Saved entries
○ ○ ○ ○
(* ===== verification/RateLimit.v ===== *)
(** * Failed-login accounting ([RateLimitState] of nasty-engine/src/auth.rs)

    Failure timestamps per username and per source-address bucket, pruned to
    their windows.  The refinement theorem relates the pruned maps to the plain
    log of every failure and every reset since start-up. *)

From Stdlib Require Import ZArith Lia Ascii String.
From stdpp Require Import base list gmap strings.
From S2P Require Import Prelude RustStr Net.

Definition MAX_FAILED_ATTEMPTS : nat := 5.
Definition LOCKOUT_WINDOW_SECS : Z := 15 * 60.
Definition MAX_IP_FAILED_ATTEMPTS : nat := 20.
Definition IP_LOCKOUT_WINDOW_SECS : Z := 60 * 60.

(** ** Source-address buckets *)

(** [u128::from(Ipv6Addr)] and back: big-endian 16-bit segments. *)
Definition u128_of_segments (segs : list Z) : Z :=
  fold_left (fun acc s => acc * 65536 + s) segs 0.
Definition segments_of_u128 (x : Z) : list Z :=
  (fun i => Z.land (Z.shiftr x (16 * (7 - Z.of_nat i))) 65535) <$> seq 0 8.

(** [!((1u128 << 64) - 1)]. *)
Definition PREFIX_MASK : Z := Z.lxor (2 ^ 128 - 1) (Z.shiftl 1 64 - 1).

Definition ip_bucket (ip : string) : string :=
  match parse_ip_addr ip with
  | Some (V6 v6) =>
      match to_ipv4_mapped v6 with
      | None =>
          let prefix := Z.land (u128_of_segments v6) PREFIX_MASK in
          fmt_ipv6 (segments_of_u128 prefix) +:+ "/64"
      | Some _ => ip
      end
  | _ => ip
  end.

(** The mask keeps exactly the first four segments. *)

Lemma land_prefix_mask x : 0 <= x < 2 ^ 128 -> Z.land x PREFIX_MASK = x / 2 ^ 64 * 2 ^ 64.
Proof.
  intros Hx.
  assert (PREFIX_MASK = Z.ldiff (Z.ones 128) (Z.ones 64)) as -> by reflexivity.
  rewrite Z.ldiff_land, Z.land_assoc, Z.land_ones, Z.mod_small by lia.
  rewrite <- Z.ldiff_land, Z.ldiff_ones_r by lia.
  by rewrite Z.shiftl_mul_pow2, Z.shiftr_div_pow2 by lia.
Qed.

Lemma segment_of hi k :
  Z.land (Z.shiftr (hi * 2 ^ 64) (64 + 16 * Z.of_nat k)) 65535 =
  (hi / 65536 ^ Z.of_nat k) mod 65536.
Proof.
  change 65535 with (Z.ones 16). rewrite Z.land_ones, Z.shiftr_div_pow2 by lia.
  rewrite Z.pow_add_r, <- Z.div_div, Z.div_mul by lia.
  rewrite (Z.pow_mul_r 2 16) by lia. done.
Qed.

Lemma segment_low hi k : (k < 4)%nat ->
  Z.land (Z.shiftr (hi * 2 ^ 64) (16 * Z.of_nat k)) 65535 = 0.
Proof.
  intros Hk. change 65535 with (Z.ones 16). rewrite Z.land_ones, Z.shiftr_div_pow2 by lia.
  replace (hi * 2 ^ 64)
    with (hi * 2 ^ (48 - 16 * Z.of_nat k) * 2 ^ 16 * 2 ^ (16 * Z.of_nat k)).
  - rewrite Z.div_mul by (apply Z.pow_nonzero; lia). by apply Z.mod_mul.
  - rewrite <- !Z.mul_assoc, <- !Z.pow_add_r by lia. do 2 f_equal. lia.
Qed.

Lemma mask_segments segs :
  segments_ok segs ->
  segments_of_u128 (Z.land (u128_of_segments segs) PREFIX_MASK) = take 4 segs ++ [0; 0; 0; 0].
Proof.
  intros [Hl HF].
  destruct segs as [|a [|b [|c [|d [|e [|f [|g [|h [|]]]]]]]]]; try discriminate Hl.
  rewrite !Forall_cons in HF. destruct HF as (?&?&?&?&?&?&?&?&_).
  set (hi := ((a * 65536 + b) * 65536 + c) * 65536 + d).
  assert (u128_of_segments [a; b; c; d; e; f; g; h] =
    hi * 2 ^ 64 + (((e * 65536 + f) * 65536 + g) * 65536 + h)) as -> by (cbn -[Z.mul]; lia).
  rewrite land_prefix_mask by (subst hi; lia).
  rewrite Z.div_add_l, (Z.div_small (_ + h)), Z.add_0_r by lia.
  unfold segments_of_u128. cbn [seq fmap list_fmap take app].
  change (16 * (7 - Z.of_nat 0)) with (64 + 16 * Z.of_nat 3).
  change (16 * (7 - Z.of_nat 1)) with (64 + 16 * Z.of_nat 2).
  change (16 * (7 - Z.of_nat 2)) with (64 + 16 * Z.of_nat 1).
  change (16 * (7 - Z.of_nat 3)) with (64 + 16 * Z.of_nat 0).
  change (16 * (7 - Z.of_nat 4)) with (16 * Z.of_nat 3).
  change (16 * (7 - Z.of_nat 5)) with (16 * Z.of_nat 2).
  change (16 * (7 - Z.of_nat 6)) with (16 * Z.of_nat 1).
  change (16 * (7 - Z.of_nat 7)) with (16 * Z.of_nat 0).
  rewrite !segment_of, !segment_low by lia. subst hi.
  change (65536 ^ Z.of_nat 3) with (65536 * (65536 * 65536)).
  change (65536 ^ Z.of_nat 2) with (65536 * 65536).
  change (65536 ^ Z.of_nat 1) with 65536. change (65536 ^ Z.of_nat 0) with 1.
  rewrite <- !Z.div_div, !Z.div_1_r by lia.
  repeat (rewrite Z.div_add_l by lia;
    rewrite (Z.div_small b) || rewrite (Z.div_small c) || rewrite (Z.div_small d);
    [rewrite Z.add_0_r|lia]).
  rewrite !(Z.add_comm (_ * _)), !Z.mod_add, !Z.mod_small by lia. done.
Qed.

(** Every address of one IPv6 /64 falls in one bucket. *)
Lemma ip_bucket_prefix64 ip1 ip2 v1 v2 :
  parse_ip_addr ip1 = Some (V6 v1) -> parse_ip_addr ip2 = Some (V6 v2) ->
  to_ipv4_mapped v1 = None -> to_ipv4_mapped v2 = None ->
  take 4 v1 = take 4 v2 -> ip_bucket ip1 = ip_bucket ip2.
Proof.
  intros H1 H2 M1 M2 Ht. unfold ip_bucket. rewrite H1, H2, M1, M2.
  rewrite !mask_segments by (by eapply parse_ip_addr_v6_ok). by rewrite Ht.
Qed.

(** ** State and operations *)

Record RateLimitState : Type := mkRateLimit {
  by_user : gmap string (list Z);
  by_ip : gmap string (list Z);
}.

Definition empty_rate_limit : RateLimitState := mkRateLimit ∅ ∅.

Definition in_window (window now t : Z) : bool := u64_saturating_sub now t <? window.

(** [for v in values_mut() { v.retain(..) }; map.retain(|_, v| !v.is_empty())]. *)
Definition prune_map (window now : Z) (m : gmap string (list Z)) : gmap string (list Z) :=
  omap (fun v => match retain (in_window window now) v with
                 | [] => None
                 | v' => Some v'
                 end) m.

Definition prune (rl : RateLimitState) (now : Z) : RateLimitState :=
  mkRateLimit (prune_map LOCKOUT_WINDOW_SECS now (by_user rl))
              (prune_map IP_LOCKOUT_WINDOW_SECS now (by_ip rl)).

Definition count_window (window now : Z) (o : option (list Z)) : nat :=
  match o with
  | Some v => length (retain (in_window window now) v)
  | None => 0
  end.

Definition user_failures (rl : RateLimitState) (username : string) (now : Z) : nat :=
  count_window LOCKOUT_WINDOW_SECS now (by_user rl !! username).

Definition ip_failures (rl : RateLimitState) (ip : string) (now : Z) : nat :=
  count_window IP_LOCKOUT_WINDOW_SECS now (by_ip rl !! ip_bucket ip).

(** [map.entry(k).or_default().push(t)]. *)
Definition push_entry (k : string) (t : Z) (m : gmap string (list Z)) : gmap string (list Z) :=
  <[k := default [] (m !! k) ++ [t]]> m.

Definition record_failed_attempt (rl : RateLimitState) (username client_ip : string) (now : Z)
    : RateLimitState :=
  let rl1 := prune rl now in
  let users := push_entry username now (by_user rl1) in
  let ips :=
    if String.eqb client_ip "unknown" then by_ip rl1
    else alter (retain (in_window IP_LOCKOUT_WINDOW_SECS now)) (ip_bucket client_ip)
           (push_entry (ip_bucket client_ip) now (by_ip rl1)) in
  mkRateLimit users ips.

Definition clear_failed_attempts (rl : RateLimitState) (username : string) : RateLimitState :=
  mkRateLimit (delete username (by_user rl)) (by_ip rl).

(** ** Window counting *)

Section counting.
Variables (window now t : Z).
Hypothesis Hw : 0 < window.
Hypothesis Ht : t <= now.

Lemma in_window_later s : in_window window now s = true -> in_window window t s = true.
Proof. unfold in_window, u64_saturating_sub. lia. Qed.

(** Dropping what is outside the window at [t] changes no later count. *)
Lemma retain_window_later v :
  retain (in_window window now) (retain (in_window window t) v) =
  retain (in_window window now) v.
Proof.
  induction v as [|s v IH]; simpl; [done|].
  destruct (in_window window t s) eqn:E; simpl; [by rewrite IH|].
  destruct (in_window window now s) eqn:E'; [|done].
  by rewrite in_window_later in E.
Qed.

Lemma count_prune_map m k :
  count_window window now (prune_map window t m !! k) = count_window window now (m !! k).
Proof.
  unfold prune_map. rewrite lookup_omap. destruct (m !! k) as [v|]; simpl; [|done].
  rewrite <- (retain_window_later v).
  by destruct (retain (in_window window t) v).
Qed.

Lemma retain_window_app v s :
  length (retain (in_window window now) (v ++ [s])) =
  (length (retain (in_window window now) v) + if in_window window now s then 1 else 0)%nat.
Proof.
  unfold retain. rewrite List.filter_app, length_app. simpl.
  by destruct (in_window window now s).
Qed.

Lemma count_push_entry m k k' :
  count_window window now (push_entry k t m !! k') =
  (count_window window now (m !! k') +
   if decide (k = k') then if in_window window now t then 1 else 0 else 0)%nat.
Proof.
  unfold push_entry. destruct (decide (k = k')) as [->|Hne].
  - rewrite lookup_insert_eq. simpl. rewrite retain_window_app.
    by destruct (m !! k').
  - rewrite lookup_insert_ne by done. lia.
Qed.

Lemma count_alter_retain (m : gmap string (list Z)) (k k' : string) :
  count_window window now (alter (retain (in_window window t)) k m !! k') =
  count_window window now (m !! k').
Proof.
  destruct (decide (k = k')) as [->|Hne].
  - rewrite lookup_alter_eq. destruct (m !! k') as [v|]; simpl; [|done].
    by rewrite retain_window_later.
  - by rewrite lookup_alter_ne.
Qed.
End counting.

(** ** Abstract specification: the plain log *)

Inductive rl_event : Type :=
| Failure (user ip : string) (at_time : Z)
| Success (user : string).

Definition event_time (e : rl_event) : option Z :=
  match e with Failure _ _ t => Some t | Success _ => None end.

Definition step_event (rl : RateLimitState) (e : rl_event) : RateLimitState :=
  match e with
  | Failure u ip t => record_failed_attempt rl u ip t
  | Success u => clear_failed_attempts rl u
  end.

Definition run_events (rl : RateLimitState) (es : list rl_event) : RateLimitState :=
  fold_left step_event es rl.

(** Failures of [user] after their last success, inside the window. *)
Fixpoint spec_user_failures (acc : nat) (user : string) (now : Z) (es : list rl_event) : nat :=
  match es with
  | [] => acc
  | Failure u _ t :: es' =>
      spec_user_failures
        (acc + if String.eqb u user && in_window LOCKOUT_WINDOW_SECS now t then 1 else 0)
        user now es'
  | Success u :: es' => spec_user_failures (if String.eqb u user then 0 else acc) user now es'
  end.

(** Failures from the bucket of [ip] inside the window; successes do not count. *)
Definition counts_for_ip (ip : string) (now : Z) (e : rl_event) : bool :=
  match e with
  | Failure _ src t =>
      negb (String.eqb src "unknown") && String.eqb (ip_bucket src) (ip_bucket ip) &&
      in_window IP_LOCKOUT_WINDOW_SECS now t
  | Success _ => false
  end.
Definition spec_ip_failures (ip : string) (now : Z) (es : list rl_event) : nat :=
  length (retain (counts_for_ip ip now) es).

Definition events_before (now : Z) (es : list rl_event) : Prop :=
  Forall (fun e => match event_time e with Some t => t <= now | None => True end) es.

Lemma user_failures_record rl u ip t user now :
  t <= now ->
  user_failures (record_failed_attempt rl u ip t) user now =
  (user_failures rl user now +
   if String.eqb u user && in_window LOCKOUT_WINDOW_SECS now t then 1 else 0)%nat.
Proof.
  intros Ht. unfold user_failures, record_failed_attempt, prune. cbn [by_user by_ip].
  rewrite count_push_entry, count_prune_map by (done || unfold LOCKOUT_WINDOW_SECS; lia).
  destruct (String.eqb_spec u user), (decide (u = user)); try done.
Qed.

Lemma user_failures_clear rl u user now :
  user_failures (clear_failed_attempts rl u) user now =
  if String.eqb u user then 0%nat else user_failures rl user now.
Proof.
  unfold user_failures, clear_failed_attempts. cbn [by_user].
  destruct (String.eqb_spec u user) as [->|Hne].
  - by rewrite lookup_delete_eq.
  - by rewrite lookup_delete_ne.
Qed.

Lemma ip_failures_record rl u src t ip now :
  t <= now ->
  ip_failures (record_failed_attempt rl u src t) ip now =
  (ip_failures rl ip now + if counts_for_ip ip now (Failure u src t) then 1 else 0)%nat.
Proof.
  intros Ht. unfold ip_failures, record_failed_attempt, prune, counts_for_ip. cbn [by_user by_ip].
  destruct (String.eqb_spec src "unknown"); cbn [negb andb].
  - rewrite count_prune_map by (done || unfold IP_LOCKOUT_WINDOW_SECS; lia). lia.
  - rewrite count_alter_retain, count_push_entry, count_prune_map
      by (done || unfold IP_LOCKOUT_WINDOW_SECS; lia).
    destruct (String.eqb_spec (ip_bucket src) (ip_bucket ip)),
      (decide (ip_bucket src = ip_bucket ip)); try done.
Qed.

Lemma run_events_user rl es user now :
  events_before now es ->
  user_failures (run_events rl es) user now =
  spec_user_failures (user_failures rl user now) user now es.
Proof.
  revert rl. induction es as [|e es IH]; intros rl Hes; [done|].
  inversion Hes as [|? ? He Hes']; subst. simpl. rewrite IH by done.
  destruct e as [u ip t|u]; simpl in *.
  - by rewrite user_failures_record.
  - by rewrite user_failures_clear.
Qed.

Lemma spec_ip_failures_cons ip now e es :
  spec_ip_failures ip now (e :: es) =
  ((if counts_for_ip ip now e then 1 else 0) + spec_ip_failures ip now es)%nat.
Proof. unfold spec_ip_failures, retain. simpl. by destruct (counts_for_ip ip now e). Qed.

Lemma run_events_ip rl es ip now :
  events_before now es ->
  ip_failures (run_events rl es) ip now = (ip_failures rl ip now + spec_ip_failures ip now es)%nat.
Proof.
  revert rl. induction es as [|e es IH]; intros rl Hes; [cbn; lia|].
  inversion Hes as [|? ? He Hes']; subst. simpl. rewrite IH by done.
  rewrite spec_ip_failures_cons. destruct e as [u src t|u]; cbn [step_event].
  - rewrite ip_failures_record by done. lia.
  - done.
Qed.

(** C40. Pruning is invisible: after any history of failures and successful
    logins, in any order, the per-user and per-address counters the login
    handler reads equal the number of failures the full, never-pruned log holds
    inside the window (for a user, since their last success). *)
Theorem rate_limit_refines_log es user ip now :
  events_before now es ->
  user_failures (run_events empty_rate_limit es) user now = spec_user_failures 0 user now es /\
  ip_failures (run_events empty_rate_limit es) ip now = spec_ip_failures ip now es.
Proof.
  intros H. split.
  - by rewrite run_events_user.
  - by rewrite run_events_ip.
Qed.

Lemma rate_limit_refines_log_witness :
  user_failures (run_events empty_rate_limit
    [Failure "eve" "10.0.0.9" 100; Failure "eve" "10.0.0.9" 160; Success "bob";
     Failure "bob" "10.0.0.9" 500]) "eve" 1020 = 1%nat /\
  ip_failures (run_events empty_rate_limit
    [Failure "eve" "10.0.0.9" 100; Failure "eve" "10.0.0.9" 160; Success "bob";
     Failure "bob" "10.0.0.9" 500]) "10.0.0.9" 1020 = 3%nat.
Proof.
  apply (rate_limit_refines_log
    [Failure "eve" "10.0.0.9" 100; Failure "eve" "10.0.0.9" 160; Success "bob";
     Failure "bob" "10.0.0.9" 500] "eve" "10.0.0.9" 1020).
  repeat constructor; simpl; lia.
Defined.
○ ○ ○ ○
TASK ITEM: The count of lines above that contain "else" is all that should be given.

WRITTEN SOLUTION: 9